(** The message comes back when the last of its fragments arrives. *)
Lemma reassembled s es now order j :
  u16_ok id -> chunks <> [] -> store_inv (fs_messages s) -> fs_messages s !! id = None ->
  timely (now :: (event_time <$> es)) -> Forall event_ok es -> walks_all order ->
  (j < length chunks)%nat -> j ∉ ours es ->
  (forall i, (i < length chunks)%nat -> i <> j -> i ∈ ours es) ->
  let '(results, s1) := receive_events es s in
  let '(res, s2) := processFragment now order (fragment_meta j) s1 in
  Forall2 (fun e res => match e with Ours _ _ _ => res = Ok None | _ => True end) es results /\
  res = Ok (Some whole_message) /\ fs_messages s2 !! id = None.
Proof.
  intros Hid Hne Hinv Hnone Htimes Hes Hwalk Hj Hjes Hall.
  set (times := now :: (event_time <$> es)) in *.
  assert (Forall (fun e => event_time e ∈ times /\ event_ok e) es) as Hes'.
  { apply Forall_forall. intros e He. rewrite Forall_forall in Hes. split; [|auto].
    right. apply list_elem_of_fmap. eauto. }
  assert (progress times [] s) as Hp.
  { split; [done|]. split; [split; [apply NoDup_nil_2|intros i Hi; by apply not_elem_of_nil in Hi]|].
    exists now. split; [by left|done]. }
  pose proof (events_steps times es [] s j Hid Hne Htimes Hes' Hj (not_elem_of_nil j) Hjes Hp) as H.
  destruct (receive_events es s) as [results s1]. destruct H as (Hresults & ds & (Hinv1 & Hds & t0 & Ht0 & Hentry) & Hmem).
  assert (exists t, t ∈ times /\ fs_messages s1 !! id = entry_state t ds) as (t & Htt & Hent).
  { destruct Ht0 as [->|?]; [exists now; split; [by left|done]|eauto]. }
  assert (Hjds : j ∉ ds) by (rewrite Hmem; set_solver).
  assert (timely [t; now]) as Htl by (intros a b Ha Hb; apply Htimes; set_solver).
  pose proof (arrived_missing ds j Hds Hj Hjds) as Hlt.
  pose proof (ours_step s1 t now order j ds Hid Hne Hinv1 Hwalk Hj Hds Hlt Htl Hent) as H. cbn zeta in H.
  destruct (processFragment now order (fragment_meta j) s1) as [res s2]. destruct H as [_ H].
  rewrite bool_decide_eq_false_2 in H by done. rewrite bool_decide_eq_true_2 in H; [by destruct H|].
  enough (length chunks <= S (length ds))%nat by lia.
  rewrite <- (length_seq (length chunks) 0). change (S (length ds)) with (length (j :: ds)).
  apply submseteq_length, NoDup_submseteq; [apply NoDup_seq|]. intros i Hi. apply elem_of_seq in Hi.
  destruct (decide (i = j)) as [->|]; [by left|]. right. apply Hmem. right. apply Hall; [lia|done].
Qed.

(** C4. A message cut in fragments is put back together whatever the order in
    which its fragments arrive, with any duplicates, among the fragments of
    other messages and whatever the order in which the hash map is walked, when
    they all arrive within the ten seconds after which fragments expire:
    up to the fragment that completes it every fragment returns nothing, that one
    returns the message, and the store then holds nothing of it.  So this holds again
    of what arrives later: a second complete set of the fragments, if the network
    duplicates all of them, gives the message again. *)
Theorem reassembly_any_order s es now order j :
  u16_ok id -> chunks <> [] -> store_inv (fs_messages s) -> fs_messages s !! id = None ->
  timely (now :: (event_time <$> es)) -> Forall event_ok es -> walks_all order ->
  (j < length chunks)%nat -> j ∉ ours es ->
  (forall i, (i < length chunks)%nat -> i <> j -> i ∈ ours es) ->
  let '(results, s1) := receive_events es s in
  let '(res, s2) := processFragment now order (fragment_meta j) s1 in
  Forall2 (fun e res => match e with Ours _ _ _ => res = Ok None | _ => True end) es results /\
  res = Ok (Some whole_message) /\ fs_messages s2 !! id = None.
Proof. apply reassembled. Qed.
End Reassembly.

(** ** Any fragment *)
Section AnyFragment.
Context {T : TimeLib}.
(* ===== verification/Stats.v ===== *)
(** * StatTracker: network statistics

    [include/qunet/util/StatTracker.hpp] and [src/util/StatTracker.cpp]: the
    log of packets and messages, and the snapshots computed from it.  Ratios
    are single-precision floats. *)
From Stdlib Require Import SpecFloat.
From S2P Require Import Prelude Time Messages.

Record Packet {T : TimeLib} := { p_timestamp : instant; p_bytes : Z; p_up : bool }.

(** The [type] of a message is always [Data]. *)
Record StatMessage {T : TimeLib} := {
  sm_timestamp : instant;
  sm_bytes : Z;
  sm_up : bool;
  sm_compressedBytes : option Z;
  sm_compressionTime : duration;
  sm_relHeader : option ReliabilityHeader;
}.

Record StatTracker {T : TimeLib} := {
  st_startedAt : instant;
  st_connectedAt : option instant;
  st_handshakeFinishedAt : option instant;
  st_packets : list Packet;
  st_messages : list StatMessage;
  st_enabled : bool;
}.

(** One direction of a snapshot. *)
Record StatSide := {
  ss_bytes : Z; ss_messages : Z; ss_packets : Z;
  ss_minPacketSize : Z; ss_maxPacketSize : Z;
  ss_compressed : Z; ss_compAvgRatio : spec_float; ss_compSavedBytes : Z;
  ss_compSavedPercent : spec_float; ss_reliable : Z;
}.

Record StatSnapshot {T : TimeLib} := {
  sn_period : duration;
  sn_up : StatSide;
  sn_down : StatSide;
  sn_upRetransmissions : Z;
  sn_upUnacked : Z;
  sn_downUnknownAcks : Z;
  sn_minAckDelay : duration;
  sn_maxAckDelay : duration;
  sn_avgAckDelay : duration;
}.

Record StatWholeSnapshot {T : TimeLib} := {
  sw_snapshot : StatSnapshot;
  sw_connectionLifetime : duration;
  sw_tookToConnect : duration;
  sw_tookToHandshake : duration;
}.

(** ** Single-precision arithmetic *)
Definition f32_of_Z (z : Z) : spec_float := binary_normalize 24 128 z 0 false.
Definition f32_add : spec_float -> spec_float -> spec_float := SFadd 24 128.
Definition f32_div : spec_float -> spec_float -> spec_float := SFdiv 24 128.

Section Tracker.
Context {T : TimeLib}.

(** ** Recording *)
Definition new_StatTracker (start : instant) : StatTracker :=
  {| st_startedAt := start; st_connectedAt := None; st_handshakeFinishedAt := None;
     st_packets := []; st_messages := []; st_enabled := true |}.

Definition setEnabled (enable : bool) (t : StatTracker) : StatTracker :=
  {| st_startedAt := st_startedAt t; st_connectedAt := st_connectedAt t;
     st_handshakeFinishedAt := st_handshakeFinishedAt t; st_packets := st_packets t;
     st_messages := st_messages t; st_enabled := enable |}.

Definition onStartedConnection (now : instant) (t : StatTracker) : StatTracker :=
  {| st_startedAt := now; st_connectedAt := st_connectedAt t;
     st_handshakeFinishedAt := st_handshakeFinishedAt t; st_packets := st_packets t;
     st_messages := st_messages t; st_enabled := st_enabled t |}.

Definition onConnected (now : instant) (t : StatTracker) : StatTracker :=
  {| st_startedAt := st_startedAt t; st_connectedAt := Some now;
     st_handshakeFinishedAt := st_handshakeFinishedAt t; st_packets := st_packets t;
     st_messages := st_messages t; st_enabled := st_enabled t |}.

Definition push_packet (now : instant) (bytes : Z) (up : bool) (t : StatTracker) : StatTracker :=
  if st_enabled t then
    {| st_startedAt := st_startedAt t; st_connectedAt := st_connectedAt t;
       st_handshakeFinishedAt := st_handshakeFinishedAt t;
       st_packets := st_packets t ++ [{| p_timestamp := now; p_bytes := bytes; p_up := up |}];
       st_messages := st_messages t; st_enabled := st_enabled t |}
  else t.

Definition onUpPacket (now : instant) (bytes : Z) : StatTracker -> StatTracker := push_packet now bytes true.
Definition onDownPacket (now : instant) (bytes : Z) : StatTracker -> StatTracker := push_packet now bytes false.

Definition onMessage (now : instant) (header : Z) (up : bool) (bytes : Z) (compressedBytes : option Z)
    (compressionTime : duration) (relHeader : option ReliabilityHeader) (t : StatTracker) : StatTracker :=
  if st_enabled t then
    {| st_startedAt := st_startedAt t; st_connectedAt := st_connectedAt t;
       st_handshakeFinishedAt := st_handshakeFinishedAt t; st_packets := st_packets t;
       st_messages := st_messages t ++
         [{| sm_timestamp := now; sm_bytes := bytes; sm_up := up; sm_compressedBytes := compressedBytes;
             sm_compressionTime := compressionTime; sm_relHeader := relHeader |}];
       st_enabled := st_enabled t |}
  else t.

Definition onUpMessage (now : instant) (header bytes : Z) (compressedBytes : option Z)
    (compressionTime : duration) (relHeader : option ReliabilityHeader) : StatTracker -> StatTracker :=
  onMessage now header true bytes compressedBytes compressionTime relHeader.
Definition onDownMessage (now : instant) (header bytes : Z) (compressedBytes : option Z)
    (compressionTime : duration) (relHeader : option ReliabilityHeader) : StatTracker -> StatTracker :=
  onMessage now header false bytes compressedBytes compressionTime relHeader.

(** ** Snapshots *)
Definition StatSide_zero : StatSide :=
  {| ss_bytes := 0; ss_messages := 0; ss_packets := 0; ss_minPacketSize := SIZE_MAX; ss_maxPacketSize := 0;
     ss_compressed := 0; ss_compAvgRatio := f32_of_Z 0; ss_compSavedBytes := 0;
     ss_compSavedPercent := f32_of_Z 0; ss_reliable := 0 |}.

(** The backward walk that finds where a period starts: the entries after the
    last one that is too old. *)
Fixpoint recent_rev {A} (too_old : A -> bool) (rev_entries : list A) : list A :=
  match rev_entries with
  | [] => []
  | x :: l => if too_old x then [] else x :: recent_rev too_old l
  end.

Definition in_period {A} (now : instant) (period : duration) (timestamp : A -> instant) (entries : list A) : list A :=
  if isZero period then entries
  else rev (recent_rev (fun x => dltb period (since now (timestamp x))) (rev entries)).

(** One message, in the direction it belongs to.  [saved] is an [int64_t] to
    which a [size_t] is added. *)
Definition count_message (m : StatMessage) (s : StatSide) : StatSide :=
  let compressed := match sm_compressedBytes m with Some c => if 0 <? sm_bytes m then Some c else None | None => None end in
  {| ss_bytes := ss_bytes s; ss_messages := u64 (ss_messages s + 1); ss_packets := ss_packets s;
     ss_minPacketSize := ss_minPacketSize s; ss_maxPacketSize := ss_maxPacketSize s;
     ss_compressed := match compressed with Some _ => u64 (ss_compressed s + 1) | None => ss_compressed s end;
     ss_compAvgRatio :=
       match compressed with
       | Some c => f32_add (ss_compAvgRatio s) (f32_div (f32_of_Z c) (f32_of_Z (sm_bytes m)))
       | None => ss_compAvgRatio s
       end;
     ss_compSavedBytes :=
       match compressed with
       | Some c => i64 (u64 (ss_compSavedBytes s) + u64 (sm_bytes m - c))
       | None => ss_compSavedBytes s
       end;
     ss_compSavedPercent := ss_compSavedPercent s;
     ss_reliable := match sm_relHeader m with Some _ => u64 (ss_reliable s + 1) | None => ss_reliable s end |}.

(** The maximum is looked at only when the packet is not a new minimum. *)
Definition count_packet (p : Packet) (s : StatSide) : StatSide :=
  {| ss_bytes := u64 (ss_bytes s + p_bytes p); ss_messages := ss_messages s; ss_packets := u64 (ss_packets s + 1);
     ss_minPacketSize := if p_bytes p <? ss_minPacketSize s then p_bytes p else ss_minPacketSize s;
     ss_maxPacketSize :=
       if p_bytes p <? ss_minPacketSize s then ss_maxPacketSize s
       else if ss_maxPacketSize s <? p_bytes p then p_bytes p else ss_maxPacketSize s;
     ss_compressed := ss_compressed s; ss_compAvgRatio := ss_compAvgRatio s;
     ss_compSavedBytes := ss_compSavedBytes s; ss_compSavedPercent := ss_compSavedPercent s;
     ss_reliable := ss_reliable s |}.

Definition finish_side (s : StatSide) : StatSide :=
  {| ss_bytes := ss_bytes s; ss_messages := ss_messages s; ss_packets := ss_packets s;
     ss_minPacketSize := if ss_minPacketSize s =? SIZE_MAX then 0 else ss_minPacketSize s;
     ss_maxPacketSize := ss_maxPacketSize s; ss_compressed := ss_compressed s;
     ss_compAvgRatio := f32_div (ss_compAvgRatio s) (f32_of_Z (ss_compressed s));
     ss_compSavedBytes := ss_compSavedBytes s;
     ss_compSavedPercent :=
       f32_div (f32_of_Z (ss_compSavedBytes s)) (f32_of_Z (u64 (ss_bytes s + u64 (ss_compSavedBytes s))));
     ss_reliable := ss_reliable s |}.

Definition side_messages (up : bool) (l : list StatMessage) : list StatMessage :=
  filter (fun m => sm_up m = up) l.
Definition side_packets (up : bool) (l : list Packet) : list Packet := filter (fun p => p_up p = up) l.

(** Both directions keep separate counters: the loops over the messages and
    over the packets, restricted to one direction. *)
Definition side (up : bool) (messages : list StatMessage) (packets : list Packet) : StatSide :=
  finish_side
    (foldl (fun s p => count_packet p s)
       (foldl (fun s m => count_message m s) StatSide_zero (side_messages up messages))
       (side_packets up packets)).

-- -- --

- Instructions for the task -
Across the listing above, how many lines carry "that"? Give only the number.

- Output for this task -
3